TASK TO CARRY OUT
Stop after the line that contains "Lemma wf_listeners X"; until then, restate each line of the entries word for word from the very first.

======== EXERCISE MATERIAL ========

Definition repr v (l : list (option A)) : Prop :=
  sz_ v = size l ∧
  match u_ v with
  | Inbuf m => holds m l ∧ length m = N ∧ (cap_ v = Z.of_nat N ∨ cap_ v = 0 ∧ l = [])
  | Out m => holds m l ∧ cap_ v = size m ∧ (N < length m)%nat
  end.

Lemma holds_app (l : list (option A)) n : holds ((Object <$> l) ++ raw n) l.
Proof. unfold holds. rewrite length_app, length_fmap, length_replicate. split; [f_equal; f_equal; lia|lia]. Qed.

Lemma holds_cases m l : holds m l → ∃ n, m = (Object <$> l) ++ raw n ∧ length m = (length l + n)%nat.
Proof. intros [Hm Hl]. exists (length m - length l)%nat. split; [done|lia]. Qed.

Lemma repr_begin v l : repr v l → ∃ m, begin v = Some m ∧ holds m l ∧ length l = Z.to_nat (sz_ v) ∧
  (∀ m', length m' = length m → ∀ l', holds m' l' → cap_ v ≠ 0 ∨ l' = [] → repr (with_size (with_slots v m') (size l')) l').
Proof.
  intros [Hs Hu]. unfold begin, repr, with_size, with_slots. destruct (u_ v) as [m|m] eqn:Eu; cbn.
  - destruct Hu as (Hh & Hl & Hc). exists m. rewrite (proj2 (Z.leb_le _ _)) by lia. split; [done|]. split; [done|].
    split; [unfold size in Hs; lia|]. intros m' Hm' l' Hl' Hcap. split; [done|]. split; [done|]. split; [lia|].
    destruct Hc as [Hc|[Hc _]]; [by left|]. destruct Hcap as [Hcap| ->]; [done|]. by right.
  - destruct Hu as (Hh & Hc & Hl). exists m. rewrite (proj2 (Z.leb_gt _ _)) by (unfold size in Hc; lia). split; [done|].
    split; [done|]. split; [unfold size in Hs; lia|]. intros m' Hm' l' Hl' Hcap. split; [done|]. split; [done|].
    split; [unfold size in *; lia|lia].
Qed.
(** Coroutines come and go as listeners. *)
Lemma wf_listeners X P B w e b ls :
  wf X P B w → bodies w !! e = Some b → quorums ls ≡ₚ quorums (listeners_ b) →
  wf X P B (set_body w e (with_listeners b ls (bool_decide (ls = [])))).
Proof.
  intros [H1 H2 H3 H4 H5 H6 H7 H8 H9 H10] Hb Hls. set (b' := with_listeners b ls _).
  assert (Hf : ∀ x, fired w x → fired (set_body w e b') x).
  { intros x. apply fired_mono. intros c Hc. rewrite Hb in Hc. injection Hc as <-. done. }
  assert (Hlk : ∀ x c, bodies (set_body w e b') !! x = Some c →
     ∃ c0, bodies w !! x = Some c0 ∧ ef_triggered c = ef_triggered c0 ∧ quorum_part c = quorum_part c0 ∧
           refcount_ c = refcount_ c0 ∧ (x = e ∧ c = b' ∧ c0 = b ∨ x ≠ e ∧ c = c0)).
  { intros x c. cbn. destruct (decide (x = e)) as [->|Hne].
    - rewrite lookup_insert_eq. intros [= <-]. exists b. repeat split; try done. by left.
    - rewrite lookup_insert_ne by done. intros Hc. exists c. repeat split; try done. by right. }
  split.
  - intros x c Hc. change (queued (set_body w e b') x) with (queued w x).
    destruct (Hlk x c Hc) as (c0 & Hc0 & _ & _ & E & [(-> & -> & ->)|[Hne ->]]); [|by apply H1].
    cbn. rewrite (Permutation_length Hls). by apply H1.
  - intros x Hx. cbn in Hx. destruct (decide (x = e)) as [->|Hne]; [by rewrite lookup_insert_eq in Hx|].
    rewrite lookup_insert_ne in Hx by done. by apply H2.
  - intros x q. rewrite lst_set, mem_set. change (members_of b') with (members_of b). change (listeners_ b') with ls.
    assert (E : (if decide (q = e) then members_of b else mem w q) = mem w q).
    { destruct (decide (q = e)) as [->|]; [|done]. by rewrite (mem_eq w e b Hb). }
    rewrite E, <-H3. destruct (decide (x = e)) as [->|]; [|done]. by rewrite (lst_eq w e b Hb), (occ_perm _ _ _ Hls).
  - intros x c Hc. destruct (Hlk x c Hc) as (c0 & Hc0 & _ & _ & E & [(-> & -> & ->)|[Hne ->]]); [done|by apply (H4 x)].
  - intros x c Hc Hct. destruct (Hlk x c Hc) as (c0 & Hc0 & E1 & _ & E & [(-> & -> & ->)|[Hne ->]]); [|by apply (H5 x)].
    apply Permutation_nil_r. change (listeners_ b') with ls. by rewrite Hls, (H5 e b).
  - intros x q Hx. by apply Hf, (H6 x q).
  - intros q x. rewrite mem_set. change (members_of b') with (members_of b). destruct (decide (q = e)) as [->|]; [|by apply H7].
    intros Hx. apply H7. by rewrite (mem_eq w e b Hb).
  - intros q c qb Hc Hqb. destruct (Hlk q c Hc) as (c0 & Hc0 & E1 & E2 & _). apply (H8 q c0); congruence.
  - intros q c qb Hn Hc Hqb. destruct (Hlk q c Hc) as (c0 & Hc0 & E1 & E2 & _). rewrite E1.
    rewrite E2 in Hqb. destruct (H9 q c0 qb Hn Hc0 Hqb) as [A1 A2]. split; [done|].
    destruct (ef_triggered c0); [|done]. intros m Hm. by apply Hf, A2.
  - intros q c Hn Hc H0. destruct (Hlk q c Hc) as (c0 & Hc0 & E1 & E2 & E3 & _). rewrite E3 in H0.
    destruct (H10 q c0 Hn Hc0 H0) as (qb & A1 & A2 & A3).
    exists qb. rewrite E2. split; [done|]. split; [done|]. intros m Hm. by apply Hf, A3.
Qed.

(** A new body. *)
Lemma wf_new X P B w e b :
  wf X P B w → bodies w !! e = None → refcount_ b = 1%nat → listeners_ b = [] → ef_empty b = true →
  members_of b = [] → ef_triggered b = false →
  (∀ qb, quorum_part b = Some qb → e ∉ B → ef_empty_members qb = true ∧ (triggered_ qb < quorum_ qb)%nat) →
  wf (inc e X) P B (set_body w e b).
Proof.
  intros [H1 H2 H3 H4 H5 H6 H7 H8 H9 H10] Hn Hr Hl He Hm Ht Hq.
  assert (Hpe : ∀ q, (e, q) ∉ P).
  { intros q Hq'. destruct (H6 e q Hq') as (c & Hc & _). congruence. }
  assert (Hf : ∀ x, fired w x → fired (set_body w e b) x).
  { intros x. apply fired_mono. intros c Hc. congruence. }
  assert (Hlk : ∀ x c, bodies (set_body w e b) !! x = Some c → x = e ∧ c = b ∨ x ≠ e ∧ bodies w !! x = Some c).
  { intros x c. cbn. destruct (decide (x = e)) as [->|Hne].
    - rewrite lookup_insert_eq. intros [= <-]. by left.
    - rewrite lookup_insert_ne by done. by right. }
  destruct (H2 e Hn) as [X0 Q0].
  assert (El : lst w e = []) by (unfold lst; by rewrite Hn).
  assert (Em : mem w e = []) by (unfold mem; by rewrite Hn).
  split.
  - intros x c Hc. change (queued (set_body w e b) x) with (queued w x). unfold inc.
    destruct (Hlk x c Hc) as [[-> ->]|[Hne Hc0]]; [rewrite decide_True by done|rewrite decide_False by done; by apply H1].
    rewrite Hr, Hl, X0, Q0. assert (Hz : occ e (fst <$> P) = O); [|rewrite Hz; done].
    apply occ_zero. intros ([x q] & -> & Hin)%list_elem_of_fmap. by apply (Hpe q).
  - intros x Hx. cbn in Hx. destruct (decide (x = e)) as [->|Hne]; [by rewrite lookup_insert_eq in Hx|].
    rewrite lookup_insert_ne in Hx by done. unfold inc. rewrite decide_False by done. by apply H2.
  - intros x q. rewrite lst_set, mem_set, Hl, Hm.
    assert (E1 : (if decide (x = e) then quorums [] else lst w x) = lst w x) by (destruct (decide (x = e)) as [->|]; [by rewrite El|done]).
    assert (E2 : (if decide (q = e) then [] else mem w q) = mem w q) by (destruct (decide (q = e)) as [->|]; [by rewrite Em|done]).
    by rewrite E1, E2.
  - intros x c Hc. destruct (Hlk x c Hc) as [[-> ->]|[Hne Hc0]]; [by rewrite He, Hl|by apply (H4 x)].
  - intros x c Hc Hct. destruct (Hlk x c Hc) as [[-> ->]|[Hne Hc0]]; [congruence|by apply (H5 x)].
  - intros x q Hx. by apply Hf, (H6 x q).
  - intros q x. rewrite mem_set, Hm. destruct (decide (q = e)) as [->|]; [|by apply H7]. intros Hx. inversion Hx.
  - intros q c qb Hc Hqb Hfl. destruct (Hlk q c Hc) as [[-> ->]|[Hne Hc0]]; [|by apply (H8 q c)].
    unfold members_of in Hm. by rewrite Hqb in Hm.
  - intros q c qb HB Hc Hqb. destruct (Hlk q c Hc) as [[-> ->]|[Hne Hc0]].
    + destruct (Hq qb Hqb HB) as [A1 A2]. unfold members_of in Hm. rewrite Hqb in Hm. by rewrite Hm, Ht.
    + destruct (H9 q c qb HB Hc0 Hqb) as [A1 A2]. split; [done|].
      destruct (ef_triggered c); [|done]. intros m Hm'. by apply Hf, A2.
  - intros q c HB Hc H0. destruct (Hlk q c Hc) as [[-> ->]|[Hne Hc0]]; [lia|].
    destruct (H10 q c HB Hc0 H0) as (qb & A1 & A2 & A3).
    exists qb. split; [done|]. split; [done|]. intros m Hm'. by apply Hf, A3.
Qed.
(* ===== verification/FdEvents.v ===== *)
(** The file descriptor watches of the coroutine runtime: [fd_event_set] of
    [src/cotamer/event_handle.hh], [src/cotamer/cotamer_impl.hh] and
    [src/cotamer/io.cc], and what the driver does with them
    ([apply_fd_update], [notify_close]) towards the kernel's [epoll].

    The set keeps all watches in one array [ws_], threaded by indices into one
    list per descriptor and a free list; descriptors that may differ from the
    kernel's table form a third list.  An index [i] of the array has the link
    [i + 1]; 0 ends a list.  A loop along a list has one more fuel than there
    are elements; running out, or following a null handle, is [None].

    The events themselves live in [Events.v].  Here an event is its address,
    [dead] tells which events [event_body::empty] holds of at the moment, and
    the events an operation triggers are part of its result.  An array of 2^32
    watches does not fit in memory, so links to it do not wrap. *)

From stdpp Require Import functions.
From S2P Require Import Prelude.

(** * The sets *)

(** [fdevent]: a set of the bits read (1), write (2) and close (4). *)
Definition fd_none : Z := 0.
Definition fd_all : Z := 7.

========

REPLY TO THE EXERCISE
Definition repr v (l : list (option A)) : Prop :=
  sz_ v = size l ∧
  match u_ v with
  | Inbuf m => holds m l ∧ length m = N ∧ (cap_ v = Z.of_nat N ∨ cap_ v = 0 ∧ l = [])
  | Out m => holds m l ∧ cap_ v = size m ∧ (N < length m)%nat
  end.

Lemma holds_app (l : list (option A)) n : holds ((Object <$> l) ++ raw n) l.
Proof. unfold holds. rewrite length_app, length_fmap, length_replicate. split; [f_equal; f_equal; lia|lia]. Qed.

Lemma holds_cases m l : holds m l → ∃ n, m = (Object <$> l) ++ raw n ∧ length m = (length l + n)%nat.
Proof. intros [Hm Hl]. exists (length m - length l)%nat. split; [done|lia]. Qed.

Lemma repr_begin v l : repr v l → ∃ m, begin v = Some m ∧ holds m l ∧ length l = Z.to_nat (sz_ v) ∧
  (∀ m', length m' = length m → ∀ l', holds m' l' → cap_ v ≠ 0 ∨ l' = [] → repr (with_size (with_slots v m') (size l')) l').
Proof.
  intros [Hs Hu]. unfold begin, repr, with_size, with_slots. destruct (u_ v) as [m|m] eqn:Eu; cbn.
  - destruct Hu as (Hh & Hl & Hc). exists m. rewrite (proj2 (Z.leb_le _ _)) by lia. split; [done|]. split; [done|].
    split; [unfold size in Hs; lia|]. intros m' Hm' l' Hl' Hcap. split; [done|]. split; [done|]. split; [lia|].
    destruct Hc as [Hc|[Hc _]]; [by left|]. destruct Hcap as [Hcap| ->]; [done|]. by right.
  - destruct Hu as (Hh & Hc & Hl). exists m. rewrite (proj2 (Z.leb_gt _ _)) by (unfold size in Hc; lia). split; [done|].
    split; [done|]. split; [unfold size in Hs; lia|]. intros m' Hm' l' Hl' Hcap. split; [done|]. split; [done|].
    split; [unfold size in *; lia|lia].
Qed.
(** Coroutines come and go as listeners. *)
Lemma wf_listeners X P B w e b ls :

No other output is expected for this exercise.